I hate the fact that I don't feel like I fit in anywhere. Everyone tells me that I do, but I don't feel it. I'm a freakin outsider. I have no one to relate to. I'm excluded from the "women's club" because: [a] I am physically a male and therefore excluded from most discussions (because it's "girly stuff") and/or [b] I'm not physcially attracted to them whatsoever and therefore not worth their time.

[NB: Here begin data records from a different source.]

(** ** Collaborators

    [Ext] is the state of everything outside this process: the metadata
    store, the vector index, the blob source.  The collaborators act on it
    and may raise; those handed a file path read the file. *)
Class Collaborators (Ext : Type) : Type := {
  (* models.documents *)
  get_document : string -> Ext -> Outcome (option Document) * Ext;
  delete_document : string -> Ext -> Outcome bool * Ext;
  update_document :
    string -> option string -> option bool -> Ext -> Outcome (option Document) * Ext;
  (* returns [str(result.inserted_id)] *)
  add_doc_with_link :
    string -> bool -> string -> Path -> Files -> Ext -> Outcome string * Ext;
  (* service.processors.service *)
  delete_chunks : string -> Ext -> Outcome unit * Ext;
  process_pdf : Path -> Files -> Ext -> Outcome (list string) * Ext;
  process_docx : Path -> Files -> Ext -> Outcome (list string) * Ext;
  process_text_file : Path -> Files -> Ext -> Outcome (list string) * Ext;
  add_document :
    list string -> string -> bool -> string -> string -> Ext -> Outcome unit * Ext;
  (* httpx: [client.stream('GET', url, headers=headers)], redirects followed *)
  client_stream : string -> Ext -> Outcome HttpResponse * Ext;
  (* tempfile: the name chosen by [NamedTemporaryFile(delete=False, suffix=...)] *)
  NamedTemporaryFile : string -> Ext -> Outcome Path * Ext
}.

(** ** The monad of endpoint code *)

Record State (Ext : Type) : Type := MkState {
  ext : Ext;
  files : gmap nat string
}.
Arguments MkState {Ext} ext files.
Arguments ext {Ext} s.
Arguments files {Ext} s.

Record Run (Ext A : Type) : Type := MkRun {
  outcome : Outcome A;
  final : State Ext;
  emitted : list (Call * Ended)
}.
Arguments MkRun {Ext A} outcome final emitted.
Arguments outcome {Ext A} r.
Arguments final {Ext A} r.
Arguments emitted {Ext A} r.

Definition M (Ext A : Type) : Type := State Ext -> Run Ext A.

Section Monad.
Context {Ext : Type}.

Definition ret {A} (a : A) : M Ext A :=
  fun s => MkRun (Returned a) s [].

Definition raise {A} (e : Exc) : M Ext A :=
  fun s => MkRun (Raised e) s [].

Definition bind {A B} (m : M Ext A) (k : A -> M Ext B) : M Ext B :=
  fun s =>
    let '(MkRun o s1 ev) := m s in
    match o with
    | Returned a => let '(MkRun o' s2 ev') := k a s1 in MkRun o' s2 (ev ++ ev')
    | Raised e => MkRun (Raised e) s1 ev
    end.

(** [await f(...)]: the call is recorded with the way it ended. *)
Definition call {A} (c : Call) (f : Files -> Ext -> Outcome A * Ext) : M Ext A :=
  fun s =>
    let '(o, e') := f (files s) (ext s) in
    MkRun o (MkState e' (files s)) [(c, ended o)].

(** [try: body / except Exception as e: handler(str(e))]. *)
Definition try_except {A} (body : M Ext A) (handler : string -> M Ext A) : M Ext A :=
  fun s =>
    let '(MkRun o s1 ev) := body s in
    match o with
    | Raised (Exception msg) =>
        let '(MkRun o' s2 ev') := handler msg s1 in MkRun o' s2 (ev ++ ev')
    | _ => MkRun o s1 ev
    end.

(** A [try] block that binds a local on its way, [before] up to the
    binding and [after] from it, with an [except Exception] clause that
    reads the local: [handler None] when the block raised before the
    binding. *)
Definition try_except_binding {A B} (before : M Ext B) (after : B -> M Ext A)
    (handler : option B -> string -> M Ext A) : M Ext A :=
  fun s =>
    let '(MkRun o s1 ev) := before s in
    match o with
    | Returned b =>
        let '(MkRun o' s2 ev') := try_except (after b) (handler (Some b)) s1 in
        MkRun o' s2 (ev ++ ev')
    | Raised (Exception msg) =>
        let '(MkRun o' s2 ev') := handler None msg s1 in MkRun o' s2 (ev ++ ev')
    | Raised CancelledError => MkRun (Raised CancelledError) s1 ev
    end.

(** [try: body / finally: cleanup]: the cleanup runs on every way out of
    the body; what it raises replaces the body's outcome. *)
Definition try_finally {A} (body : M Ext A) (cleanup : M Ext unit) : M Ext A :=
  fun s =>
    let '(MkRun o s1 ev) := body s in
    let '(MkRun o' s2 ev') := cleanup s1 in
    match o' with
    | Returned _ => MkRun o s2 (ev ++ ev')
    | Raised e => MkRun (Raised e) s2 (ev ++ ev')
    end.

(** [os.path.exists(path)]. *)
Definition os_path_exists (p : Path) : M Ext bool :=
  fun s => MkRun (Returned (bool_decide (is_Some (files s !! p)))) s [].

(** [os.remove(path)]. *)
Definition os_remove (p : Path) : M Ext unit :=
  fun s =>
    match files s !! p with
    | Some _ =>
        MkRun (Returned tt) (MkState (ext s) (delete p (files s)))
              [(os_remove_call p, Done)]
    | None =>
        MkRun (Raised (Exception FileNotFoundError_remove)) s
              [(os_remove_call p, Failed (Exception FileNotFoundError_remove))]
    end.

(** The file [NamedTemporaryFile] has just opened: created empty. *)
Definition create_file (p : Path) : M Ext unit :=
  fun s => MkRun (Returned tt) (MkState (ext s) (<[p := ""]> (files s))) [].

(** [tmp.write(chunk)]. *)
Definition tmp_write (p : Path) (chunk : string) : M Ext unit :=
  fun s =>
    MkRun (Returned tt)
          (MkState (ext s) (<[p := default "" (files s !! p) +:+ chunk]> (files s)))
          [].
End Monad.

Notation "x <- m ;; k" := (bind m (fun x => k))
  (at level 100, m at next level, right associativity).
Notation "m ;;; k" := (bind m (fun _ => k))
  (at level 100, right associativity).

(** ** The endpoints *)

Section Controller.
Context {Ext : Type} `{Collaborators Ext}.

The "men's club" is even worse because: [a] they think that you're only interested in having sex with them and that squiks them out; [b] they think you don't have any interest in "manly" activities; and/or [c] you're just too "girly" for them. And then there's the part where they're fine with you being gay in private, but heaven forbid they even acknowledge you in a public forum. Suddenly you're poison. Nope, can't do anything that's not heavily testosteroned here. Don't want to catch "the gay!"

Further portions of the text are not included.